* [EXERCISE AIM]:
Please restate exactly what appears in the records below from the first line to the line where "(safeAccounts : list string) (numConfirmations" is, that line included.

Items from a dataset

------

Definition instantiateSafeContracts : M unit :=
  web3 ← getWeb3;
  chainId ← _getChainId;
  c ← liftR (getProxyFactoryContractInstance web3 chainId);
  write (set_proxyFactoryMaster c);;
  c ← liftR (getGnosisSafeContractInstance web3 chainId);
  write (set_safeMaster c);;
  c ← liftR (getFallbackHandlerContractInstance web3 chainId);
  write (set_fallbackHandler c);;
  c ← liftR (getMultiSendContractInstance web3 chainId);
  write (set_multiSend c).

Definition getSafeMasterContract : M (option Contract) :=
  instantiateSafeContracts;;
  read safeMaster.

Definition getSafeMasterContractAddress : M string :=
  c ← read safeMaster ≫= λ v, member v "options";
  mret (options_address c).

Definition getFallbackHandlerContractAddress : M string :=
  c ← read fallbackHandler ≫= λ v, member v "options";
  mret (options_address c).

Definition getMultisendContract : M (option Contract) := read multiSend.

Definition getMultisendContractAddress : M string :=
  c ← read multiSend ≫= λ v, member v "options";
  mret (options_address c).

(** [safeMaster.methods.setup(...)] as [getSafeDeploymentTransaction]
    calls it. *)
Definition setupCall (safeMaster_ fallbackHandler_ : Contract)
    (safeAccounts : list string) (numConfirmations : Z) : MethodCall :=
  {| call_contract := safeMaster_;
     call_method := "setup";
     call_arguments :=
       [ JsStringArray safeAccounts;
         JsNumber numConfirmations;
         JsString ZERO_ADDRESS;
         JsString EMPTY_DATA;
         JsString (options_address fallbackHandler_);
         JsString ZERO_ADDRESS;
         JsNumber 0;
         JsString ZERO_ADDRESS ] |}.

(** [proxyFactoryMaster.methods.createProxyWithNonce(...)] *)
Definition createProxyWithNonceCall (proxyFactoryMaster_ : Contract)
    (singleton initializer : string) (saltNonce : Z) : MethodCall :=
  {| call_contract := proxyFactoryMaster_;
     call_method := "createProxyWithNonce";
     call_arguments :=
       [ JsString singleton; JsString initializer; JsNumber saltNonce ] |}.

Definition getSafeDeploymentTransaction (safeAccounts : list string)
    (numConfirmations safeCreationSalt : Z) : M MethodCall :=
  safeMaster_ ← read safeMaster ≫= λ v, member v "methods";
  fallbackHandler_ ← read fallbackHandler ≫= λ v, member v "options";
  gnosisSafeData ←
    liftR (encodeABI
             (setupCall safeMaster_ fallbackHandler_ safeAccounts
                numConfirmations));
  proxyFactoryMaster_ ← read proxyFactoryMaster ≫= λ v, member v "methods";
  safeMaster_ ← read safeMaster ≫= λ v, member v "options";
  mret (createProxyWithNonceCall proxyFactoryMaster_
          (options_address safeMaster_) gnosisSafeData safeCreationSalt).

Definition estimateGasForDeployingSafe (safeAccounts : list string)
    (numConfirmations : Z) (userAccount : string) (safeCreationSalt : Z)
  : M Z :=
  proxyFactoryData ←
    getSafeDeploymentTransaction safeAccounts numConfirmations safeCreationSalt
    ≫= λ tx, liftR (encodeABI tx);
  proxyFactoryMaster_ ← read proxyFactoryMaster ≫= λ v, member v "options";
  value ← liftR (calculateGasOf
                   {| data := proxyFactoryData;
                      from := userAccount;
                      to := options_address proxyFactoryMaster_ |});
  mret (value * 2).

(** ** Statements of the specification, as definitions *)

(** An error that reports the missing configuration of a chain: the message
    the lookup functions build for the contract they call [label]. *)
Definition reportsMissingConfiguration (label chainId : string) (e : Thrown)
  : Prop :=
  e = Error (label +:+ " contract not found for chainId: " +:+ chainId).

(** The lookups that apply to a version, in the order the specification
    gives: network-specific, network-independent and, for a version below
    1.0.0, version 1.0.0. *)
Definition applicableLookups (safeVersion networkId : string)
  : list DeploymentFilter :=
  [ {| version := Some safeVersion; network := Some networkId |};
    {| version := Some safeVersion; network := None |} ]
  ++ (if semverSatisfies safeVersion "<1.0.0"
      then [ {| version := Some "1.0.0"; network := None |} ]
      else []).

(** Trying lookups in order until one succeeds: the deployment found, if
    any, and the lookups that were made. *)
Fixpoint firstFound {D} (get : DeploymentFilter → option D)
    (lookups : list DeploymentFilter) : option D * list DeploymentFilter :=
  match lookups with
  | [] => (None, [])
  | f :: rest =>
      match get f with
      | Some d => (Some d, [f])
      | None => let '(r, made) := firstFound get rest in (r, f :: made)
      end
  end.

(** The four cached handles of [w] are the instances [web3] builds from the
    addresses the table records for [chainId]. *)
Definition handlesReflect (web3 : Web3) (chainId : string) (w : World)
  : Prop :=
  ∃ d, contracts !! chainId = Some d
    ∧ Return <$> proxyFactoryMaster w
      = Some (eth_Contract web3 ProxyFactoryABI (Some (GnosisSafeProxyFactory d)))
    ∧ Return <$> safeMaster w
      = Some (eth_Contract web3 GnosisSafeL2ABI (Some (GnosisSafeL2 d)))
    ∧ Return <$> fallbackHandler w
      = Some (eth_Contract web3 FallBackHandlerABI
                (Some (CompatibilityFallbackHandler d)))
    ∧ Return <$> multiSend w
      = Some (eth_Contract web3 MultiSendDeploymentABI (Some (MultiSend d))).

(** A world with the four handles replaced and everything else kept. *)
Definition withHandles (pf sm fh ms : Contract) (w : World) : World :=
  set_multiSend ms
    (set_fallbackHandler fh (set_safeMaster sm (set_proxyFactoryMaster pf w))).

(** ** The remaining function of the module *)

(** What [getGnosisSafeInstanceAt] uses beyond the above: the [abi] property
    of a deployment, and the web3 constructor applied to such an interface
    ([undefined] when there is no deployment) and an address. *)
Variable DeploymentAbi : Type.
Variable deployment_abi : SingletonDeployment → DeploymentAbi.
Variable GnosisSafeInstance : Type.
Variable newContractAt :
  Web3 → option DeploymentAbi → string → Result GnosisSafeInstance.


(** ** Further statements about the module, as definitions *)

Definition isHexDigit (c : Ascii.ascii) : bool :=
  let n := Ascii.nat_of_ascii c in
  ((48 <=? n) && (n <=? 57) || (65 <=? n) && (n <=? 70)
   || (97 <=? n) && (n <=? 102))%nat.

(** The shape of an address: [0x] and forty hexadecimal digits. *)
Definition addressShaped (s : string) : bool :=
  bool_decide (String.substring 0 2 s = "0x")
  && (String.length s =? 42)%nat
  && forallb isHexDigit (String.list_ascii_of_string (String.substring 2 40 s)).

(** What a lookup throws off the table: the module's own error, built for
    [label], when the identifier names a property inherited from
    [Object.prototype], and otherwise the error of reading [name] of
    [undefined]. *)
Definition offTableError (label name chainId : string) : Thrown :=
  if bool_decide (chainId ∈ objectPrototypeProperties)
  then Error (label +:+ " contract not found for chainId: " +:+ chainId)
  else undefinedRead name.

(** Two worlds hold the same four handles. *)
Definition sameHandles (w1 w2 : World) : Prop :=
  proxyFactoryMaster w1 = proxyFactoryMaster w2
  ∧ safeMaster w1 = safeMaster w2
  ∧ fallbackHandler w1 = fallbackHandler w2
  ∧ multiSend w1 = multiSend w2.


(** ** Proof steps used throughout *)

(** Unfolds the operations of [M] and reduces the matches they expose. *)
Ltac unfold_monad :=
  unfold _getChainId, getWeb3;
  unfold mbind, M_bind, mret, M_ret, liftR, read, write, throw;
  cbv beta iota.

(** ** Facts about the table *)

Lemma contracts_lookup_Some (chainId : string) (d : ContractDeployment) :
  contracts !! chainId = Some d →
  chainId = "57" ∨ chainId = "5700".
Proof.
  unfold contracts. intros H.
  apply lookup_insert_Some in H as [[<- _]|[_ H]]; [by left|].
  apply lookup_singleton_Some in H as [<- _]. by right.
Qed.

Lemma contracts_dom : dom contracts = {[ "57"; "5700" ]}.
Proof.
  unfold contracts. rewrite dom_insert_L, dom_singleton_L. done.
Qed.

Lemma contracts_complete (chainId : string) (d : ContractDeployment)
    (n : ContractName) :
  contracts !! chainId = Some d → property n d ≠ "".
Proof.
  intros H. destruct (contracts_lookup_Some _ _ H) as [-> | ->];
    vm_compute in H; injection H as <-; by destruct n.
Qed.

Lemma contracts_at_own (chainId : string) (d : ContractDeployment) :
  contracts !! chainId = Some d → contracts_at chainId = OwnRecord d.
Proof. intros H. unfold contracts_at. by rewrite H. Qed.

Lemma contracts_at_not_key (chainId : string) :
  chainId ∉ dom contracts →
  contracts_at chainId = Inherited ∨ contracts_at chainId = Undefined.
Proof.
  intros H. apply not_elem_of_dom in H. unfold contracts_at. rewrite H.
  case_bool_decide; auto.
Qed.
Lemma run_program_accepted db form env s key :
  safe_program_name form = Some key -> key ≠ [] -> key ∈ get_programs db ->
  run_program db form env s =
    let s1 := log AListing s in
    let s2 := match running_processes s !! key with
              | Some h => log (AKill h) s1
              | None => s1
              end in
    let q := length (queue_heap s) in
    let s3 := log (ALookup key)
                (with_output <[key := []]>
                   (with_queues <[key := q]>
                      (with_heap (λ h, h ++ [[]]) s2))) in
    match get_program_code db key with
    | None => (s3, inr (Redirect (Some key)))
    | Some code_text =>
        match popen_outcome env with
        | Some e => (s3, inl e)
        | None =>
            let p := spawned s in
            (with_threads (λ ts, ts ++ [new_pump (p, Stderr) q key])
               (with_threads (λ ts, ts ++ [new_pump (p, Stdout) q key])
                  (log (ARegister key p)
                     (with_running <[key := p]>
                        (log (ASpawn p code_text) (with_spawned (S p) s3))))),
             inr (Redirect (Some key)))
        end
    end.
Proof.
  intros Hsafe Hne Hin.
  unfold run_program. rewrite (validated _ _ _ Hsafe Hne Hin), Hsafe.
  run_handler.
  destruct (running_processes s !! key) as [h|]; run_handler;
    [destruct (kill_outcome env); run_handler|];
    (destruct (get_program_code db key); run_handler; [|reflexivity];
     destruct (popen_outcome env); run_handler; reflexivity).
Qed.

(** ** Claims about the run handler *)

(** C1 (as the code has it).  When the source-text lookup fails for a
    validated identifier, no process is launched, no pump is started and
    the registry is left alone; but by then the handler has already
    sent [kill] to the tracked process, installed a fresh empty queue
    under the identifier and reset its replay buffer to [""]. *)
Theorem run_program_lookup_failure db form env s key :
  safe_program_name form = Some key -> key ≠ [] -> key ∈ get_programs db ->
  get_program_code db key = None ->
  let out := run_program db form env s in
  out.2 = inr (Redirect (Some key))
  ∧ running_processes out.1 = running_processes s
  ∧ spawned out.1 = spawned s
  ∧ threads out.1 = threads s
  ∧ responses out.1 = responses s
  ∧ queue_heap out.1 = queue_heap s ++ [[]]
  ∧ output_queues out.1 = <[key := length (queue_heap s)]> (output_queues s)
  ∧ last_output out.1 = <[key := []]> (last_output s)
  ∧ trace out.1 =
      trace s ++ [AListing]
        ++ match running_processes s !! key with
           | Some h => [AKill h]
           | None => []
           end
        ++ [ALookup key].
Proof.
  intros Hsafe Hne Hin Hcode out. subst out.
  rewrite (run_program_accepted _ _ _ _ _ Hsafe Hne Hin), Hcode.
  destruct (running_processes s !! key) as [h|];
    cbn -[lookup insert]; rewrite <- ?app_assoc; repeat split; reflexivity.
Qed.
(** The world after the messages [l] have been written. *)
Definition sent (l : list Body) (w : World) : World :=
  {| user := user w; calls := calls w; resp := resp w;
     conn := conn w ++ map WriteJSON l |}.

(** The world when the loop is entered: the handler has looked the user
    up, upgraded the connection, created the client (writing a failure
    message if that failed) and dialled. *)
Definition dialled (r : http.Request) (env : Handshake) (w : World) : World :=
  {| user := user w;
     calls := calls w ++
              [Call.GetUserByMXID (http.Get (http.Query r) "user_id");
               Call.Upgrade; Call.New; Call.Dial];
     resp := resp w;
     conn := conn w ++
             match newErr env with
             | Some _ => [WriteJSON (ErrorBody connectionError)]
             | None => []
             end |}.

(** The world after the deferred close, for a run that ended with [e]. *)
Definition closing (e : Exit) (w : World) : World :=
  if returned e then
    {| user := user w; calls := calls w; resp := resp w;
       conn := conn w ++ [Close] |}
  else w.

(** A world in which nothing has happened yet. *)
Definition start (u : User) : World :=
  {| user := u; calls := []; resp := []; conn := [] |}.

End Provisioning.

Arguments User : clear implicits.
Arguments UserOps : clear implicits.
Arguments World : clear implicits.

(** ** A reference collaborator

    One implementation of the [User] methods, used to run the handlers on
    concrete requests.  A user is logged in when it holds a token and
    connected when its flag says so; [broken] makes [Logout], [Connect]
    and [Disconnect] fail. *)
Module Ref.

Record Private := { token : string; connected : bool }.

Definition User := User Private unit.

Definition mk (mxid id tok : string) (sess : option unit) (c : bool) : User :=
  {| MXID := mxid; ID := id; ManagementRoom := ""; session := sess;
     private := {| token := tok; connected := c |} |}.

Definition setPrivate (p : Private) (sess : option unit) (u : User) : User :=
  {| MXID := MXID u; ID := ID u; ManagementRoom := ManagementRoom u;
     session := sess; private := p |}.

Definition connect (broken : bool) (u : User) : error * User :=
  if broken then (Some "dial tcp: connection refused", u)
  else (None, setPrivate {| token := token (private u); connected := true |}
                         (Some tt) u).

Definition ops (broken : bool) : UserOps Private unit :=
  {| LoggedIn := fun u => negb (String.eqb (token (private u)) "");
     Connected := fun u => connected (private u);
     Connect := connect broken;
     Disconnect := fun u =>
       if broken then (Some "close: broken pipe", u)
       else (None, setPrivate {| token := token (private u);
                                 connected := false |} (session u) u);
     Login := fun tok u =>
       if String.eqb tok "" then (Some "No token specified", u)
       else connect broken
              (setPrivate {| token := tok;
                             connected := connected (private u) |}
                          (session u) u);
     Logout := fun u =>
       if broken then (Some "websocket: close sent", u)
       else (None, setPrivate {| token := ""; connected := false |} None u);
     Update := fun u => u |}.

Definition loginRequest : http.Request :=
  {| http.Method := "GET";
     http.Path := "/_matrix/provision/v1/login";
     http.Header :=
       [("Sec-WebSocket-Protocol",
         "com.gitlab.beeper.discord, com.gitlab.beeper.discord-abc")];
     http.Query := [("user_id", "@u:server")] |}.

Definition post (path : string) (query : list (string * string))
  : http.Request :=
  {| http.Method := "POST"; http.Path := path;
     http.Header := [("Authorization", "Bearer abc")];
     http.Query := query |}.

(** A user without a session on the external service. *)
Definition fresh : User := mk "@u:server" "" "" None false.

(** A user that is logged in and connected. *)
Definition online : User := mk "@u:server" "discorduser#0" "tok" (Some tt) true.

(** A user that is logged in and not connected. *)
Definition offline : User := mk "@u:server" "discorduser#0" "tok" (Some tt) false.

Definition env (dial : error) (res : remoteauth.User * error) : Handshake :=
  {| upgradeErr := None; newErr := None; dialErr := dial; result := res |}.

Definition identity : remoteauth.User :=
  {| remoteauth.UserID := "discorduser#1"; remoteauth.Token := "tok1" |}.

(** The handshake of a client that reaches the external service. *)
Definition reachable : Handshake := env None (identity, None).


(** A request that carries the bare secret in the Authorization header. *)
Definition bare : http.Request :=
  {| http.Method := "GET"; http.Path := "/_matrix/provision/v1/ping";
     http.Header := [("Authorization", "abc")];
     http.Query := [("user_id", "@u:server")] |}.

End Ref.

(** ** The remaining handlers: guilds and ping *)

Definition StatusCreated := 201.
Definition StatusNoContent := 204.

(** [strings.Join(parts, sep)], the inverse of [strings.Split]; the
    handlers do not call it, it serves to say that splitting loses
    nothing. *)
Fixpoint Join (parts : list string) (sep : string) : string :=
  match parts with
  | [] => ""
  | [p] => p
  | p :: ps => p ++ sep ++ Join ps sep
  end.
(** C6. For a budget [retries >= 1] and whatever the network answers, the
    promise is settled exactly once, and in one of two ways: it is fulfilled
    with the payload of the first attempt that delivers one, the failures
    before it leaving no mark on the result; or, all attempts having failed,
    it is rejected with the terminal failure, which carries the detail of the
    last attempt only. *)
Theorem only_the_terminal_failure_propagates
  (net : network) (url : string) (retries : Z) :
  1 <= retries ->
  (exists k d,
     (1 <= k)%nat /\ Z.of_nat k <= retries /\
     (forall i, (1 <= i < k)%nat -> failed (attempt net url i)) /\
     attempt_outcome (attempt net url k) = Resolved d /\
     settlements (snd (PromiseChain.retryFetch net url retries))
     = [Fulfilled (Data d)] /\
     fst (PromiseChain.retryFetch net url retries) = Some (Fulfilled (Data d)) /\
     fst (AsyncAwait.retryFetch net url retries) = Fulfilled (Data d))
  \/
  (exists m,
     (forall i, (1 <= i)%nat -> Z.of_nat i <= retries ->
                failed (attempt net url i)) /\
     attempt_outcome (attempt net url (Z.to_nat retries)) = Thrown m /\
     settlements (snd (PromiseChain.retryFetch net url retries))
     = [Rejected (PromiseChain.failure retries m)] /\
     fst (PromiseChain.retryFetch net url retries)
     = Some (Rejected (PromiseChain.failure retries m)) /\
     fst (AsyncAwait.retryFetch net url retries)
     = Rejected (AsyncAwait.failure retries m)).
Proof.
  intros Hpos.
  destruct (retry_cases net url retries Hpos)
    as [(k & d & Hk & Hle & Hbefore & Hd) | (m & Hall & Hm)].
  - destruct (promise_delivers net url retries k d Hk Hle Hbefore Hd) as (H1 & H2 & _).
    destruct (async_delivers net url retries k d Hk Hle Hbefore Hd) as (H4 & _).
    left. exists k, d. now repeat split.
  - destruct (promise_exhausted net url retries m Hpos Hall Hm) as (H1 & H2 & _).
    destruct (async_exhausted net url retries m Hpos Hall Hm) as (H4 & _).
    right. exists m. now repeat split.
Qed.

Lemma only_the_terminal_failure_propagates_witness :
  (exists k d,
     (1 <= k)%nat /\ Z.of_nat k <= 3 /\
     (forall i, (1 <= i < k)%nat -> failed (attempt flaky "/posts/1" i)) /\
     attempt_outcome (attempt flaky "/posts/1" k) = Resolved d /\
     settlements (snd (PromiseChain.retryFetch flaky "/posts/1" 3))
     = [Fulfilled (Data d)] /\
     fst (PromiseChain.retryFetch flaky "/posts/1" 3) = Some (Fulfilled (Data d)) /\
     fst (AsyncAwait.retryFetch flaky "/posts/1" 3) = Fulfilled (Data d))
  \/
  (exists m,
     (forall i, (1 <= i)%nat -> Z.of_nat i <= 3 ->
                failed (attempt flaky "/posts/1" i)) /\
     attempt_outcome (attempt flaky "/posts/1" (Z.to_nat 3)) = Thrown m /\
     settlements (snd (PromiseChain.retryFetch flaky "/posts/1" 3))
     = [Rejected (PromiseChain.failure 3 m)] /\
     fst (PromiseChain.retryFetch flaky "/posts/1" 3)
     = Some (Rejected (PromiseChain.failure 3 m)) /\
     fst (AsyncAwait.retryFetch flaky "/posts/1" 3)
     = Rejected (AsyncAwait.failure 3 m)).
Proof.
  apply (only_the_terminal_failure_propagates flaky "/posts/1" 3). lia.
Defined.
(** * sotaog_public_api_client: the API client, embedded and verified

    A shallow embedding of [sotaog_public_api_client/__init__.py].

    - Python values that travel through the client (parsed JSON bodies,
      query parameters, JSON payloads) are the inductive [pyval]; a Python
      [dict] with string keys is a [gmap string _].
    - Every method of [Client] performs exactly one call on its
      [requests.Session]. A method is embedded as a term of the free monad
      [io]: it returns, raises, or issues a request and continues with the
      response. [run] executes such a term against a server and records the
      requests that were sent.
    - Calls to [logger] write to the log only and are left out, except that
      the evaluation of their argument is kept where it can raise
      ([result.json()] in [get_datapoints] and [post_datapoints]).
    - Arguments have the types of their annotations: [str = None] is an
      [option string], [int = None] an [option Z], [[str]] a [list string];
      identifiers, which the code formats into the URL, are strings;
      [group_by], [asset_datatypes] and [datapoints] are any value.
    - Failures of the transport itself (no response at all) are outside the
      model: the client does not catch them. *)

From stdpp Require Import gmap strings list fin_maps.

Open Scope Z_scope.
Open Scope string_scope.

(** ** Python values *)

(** The values [json.loads] produces, which are also the values the client
    sends. [PFloat m e] is the number [m * 10^e]. *)
#[warnings="-register-all"]
Inductive pyval : Type :=
| PNone
| PBool (b : bool)
| PInt (n : Z)
| PFloat (m e : Z)
| PStr (s : string)
| PList (l : list pyval)
| PDict (d : gmap string pyval).

(** The exceptions that can leave the client. [Client_Exception] is the
    class declared by the module; the others are Python's own.
    [JSONDecodeError] is what [Response.json()] raises on a body that is not
    JSON. *)
Inductive exn : Type :=
| Client_Exception (msg : string)
| Exception (msg : string)
| KeyError (key : string)
| TypeError
| JSONDecodeError.

Inductive outcome (A : Type) : Type :=
| Returned (a : A)
| Raised (e : exn).
Arguments Returned {A} a.
Arguments Raised {A} e.

(** Python's truth value testing, [if x:]. *)
Class Truthy (A : Type) := truthy : A → bool.

#[global] Instance truthy_string : Truthy string :=
  λ s, match s with EmptyString => false | String _ _ => true end.
#[global] Instance truthy_Z : Truthy Z :=
  λ n, negb (n =? 0)%Z.
#[global] Instance truthy_list {A} : Truthy (list A) :=
  λ l, match l with [] => false | _ :: _ => true end.
#[global] Instance truthy_option {A} `{Truthy A} : Truthy (option A) :=
  λ o, match o with None => false | Some a => truthy a end.
#[global] Instance truthy_pyval : Truthy pyval :=
  λ v, match v with
       | PNone => false
       | PBool b => b
       | PInt n => truthy n
       | PFloat m _ => truthy m
       | PStr s => truthy s
       | PList l => truthy l
       | PDict d => negb (bool_decide (d = ∅))
       end.

(** Conversion of typed arguments to the Python value they are. *)
Class ToPy (A : Type) := to_py : A → pyval.

#[global] Instance to_py_string : ToPy string := PStr.
#[global] Instance to_py_Z : ToPy Z := PInt.
#[global] Instance to_py_list {A} `{ToPy A} : ToPy (list A) :=
  λ l, PList (to_py <$> l).
#[global] Instance to_py_option {A} `{ToPy A} : ToPy (option A) :=
  λ o, match o with None => PNone | Some a => to_py a end.

#[global] Instance outcome_ret : MRet outcome := @Returned.
#[global] Instance outcome_bind : MBind outcome :=
  λ A B f m, match m with Returned a => f a | Raised e => Raised e end.

(** ** Operations of the Python data model used by the client *)

Fixpoint mem_char (c : Ascii.ascii) (chars : string) : bool :=
  match chars with
  | EmptyString => false
  | String c' chars' => if Ascii.eqb c c' then true else mem_char c chars'
  end.

(** [s.rstrip(chars)]: [s] without its longest suffix made of characters
    of [chars]. *)
Fixpoint rstrip (chars s : string) : string :=
  match s with
  | EmptyString => EmptyString
  | String c s' =>
      match rstrip chars s' with
      | EmptyString => if mem_char c chars then EmptyString else String c EmptyString
      | r => String c r
      end
  end.

(** [needle in hay] on two strings: substring test. *)
Definition is_substring (needle hay : string) : bool :=
  match String.index 0 needle hay with Some _ => true | None => false end.

(** [v == s] for a string [s]: a value of another type is never equal to a
    string. *)
Definition py_eq_str (v : pyval) (s : string) : bool :=
  match v with
  | PStr s' => String.eqb s' s
  | _ => false
  end.

(** [v[key]] for a string key. *)
Definition py_getitem (v : pyval) (key : string) : outcome pyval :=
  match v with
  | PDict d => match d !! key with
               | Some x => Returned x
               | None => Raised (KeyError key)
               end
  | _ => Raised TypeError
  end.

(** [s in v] for a string [s]: membership in a list, key of a dict,
    substring of a string; the other values are not containers. *)
Definition py_contains (s : string) (v : pyval) : outcome bool :=
  match v with
  | PList l => Returned (existsb (λ x, py_eq_str x s) l)
  | PDict d => Returned (bool_decide (is_Some (d !! s)))
  | PStr hay => Returned (is_substring s hay)
  | _ => Raised TypeError
  end.

Fixpoint chars_of (s : string) : list pyval :=
  match s with
  | EmptyString => []
  | String c s' => PStr (String c EmptyString) :: chars_of s'
  end.

(** [for x in v]: the elements a value is iterated over. A dict yields its
    keys; the order in which [gmap] lists them need not be Python's
    insertion order, and the client iterates a parsed body only in its
    filters, where every key of a dict is either dropped or raises. *)
Definition py_iter (v : pyval) : outcome (list pyval) :=
  match v with
  | PList l => Returned l
  | PDict d => Returned (PStr <$> (map_to_list d).*1)
  | PStr s => Returned (chars_of s)
  | _ => Raised TypeError
  end.

(** [[x for x in l if cond(x)]]: the elements are tested in order and the
    first condition that raises ends the comprehension. *)
Fixpoint comprehension (cond : pyval → outcome bool) (l : list pyval)
  : outcome (list pyval) :=
  match l with
  | [] => Returned []
  | x :: l' =>
      b ← cond x;
      r ← comprehension cond l';
      Returned (if b : bool then x :: r else r)
  end.

(** [[x for x in v if cond(x)]] on a value [v]. *)
Definition list_comprehension (cond : pyval → outcome bool) (v : pyval)
  : outcome pyval :=
  items ← py_iter v;
  kept ← comprehension cond items;
  Returned (PList kept).

(** ** HTTP through [requests.Session] *)

Inductive http_method : Type := GET | POST.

------

* [TASK OUTPUT]:
Definition instantiateSafeContracts : M unit :=
  web3 ← getWeb3;
  chainId ← _getChainId;
  c ← liftR (getProxyFactoryContractInstance web3 chainId);
  write (set_proxyFactoryMaster c);;
  c ← liftR (getGnosisSafeContractInstance web3 chainId);
  write (set_safeMaster c);;
  c ← liftR (getFallbackHandlerContractInstance web3 chainId);
  write (set_fallbackHandler c);;
  c ← liftR (getMultiSendContractInstance web3 chainId);
  write (set_multiSend c).

Definition getSafeMasterContract : M (option Contract) :=
  instantiateSafeContracts;;
  read safeMaster.

Definition getSafeMasterContractAddress : M string :=
  c ← read safeMaster ≫= λ v, member v "options";
  mret (options_address c).

Definition getFallbackHandlerContractAddress : M string :=
  c ← read fallbackHandler ≫= λ v, member v "options";
  mret (options_address c).

Definition getMultisendContract : M (option Contract) := read multiSend.

Definition getMultisendContractAddress : M string :=
  c ← read multiSend ≫= λ v, member v "options";
  mret (options_address c).

(** [safeMaster.methods.setup(...)] as [getSafeDeploymentTransaction]
    calls it. *)
Definition setupCall (safeMaster_ fallbackHandler_ : Contract)
    (safeAccounts : list string) (numConfirmations : Z) : MethodCall :=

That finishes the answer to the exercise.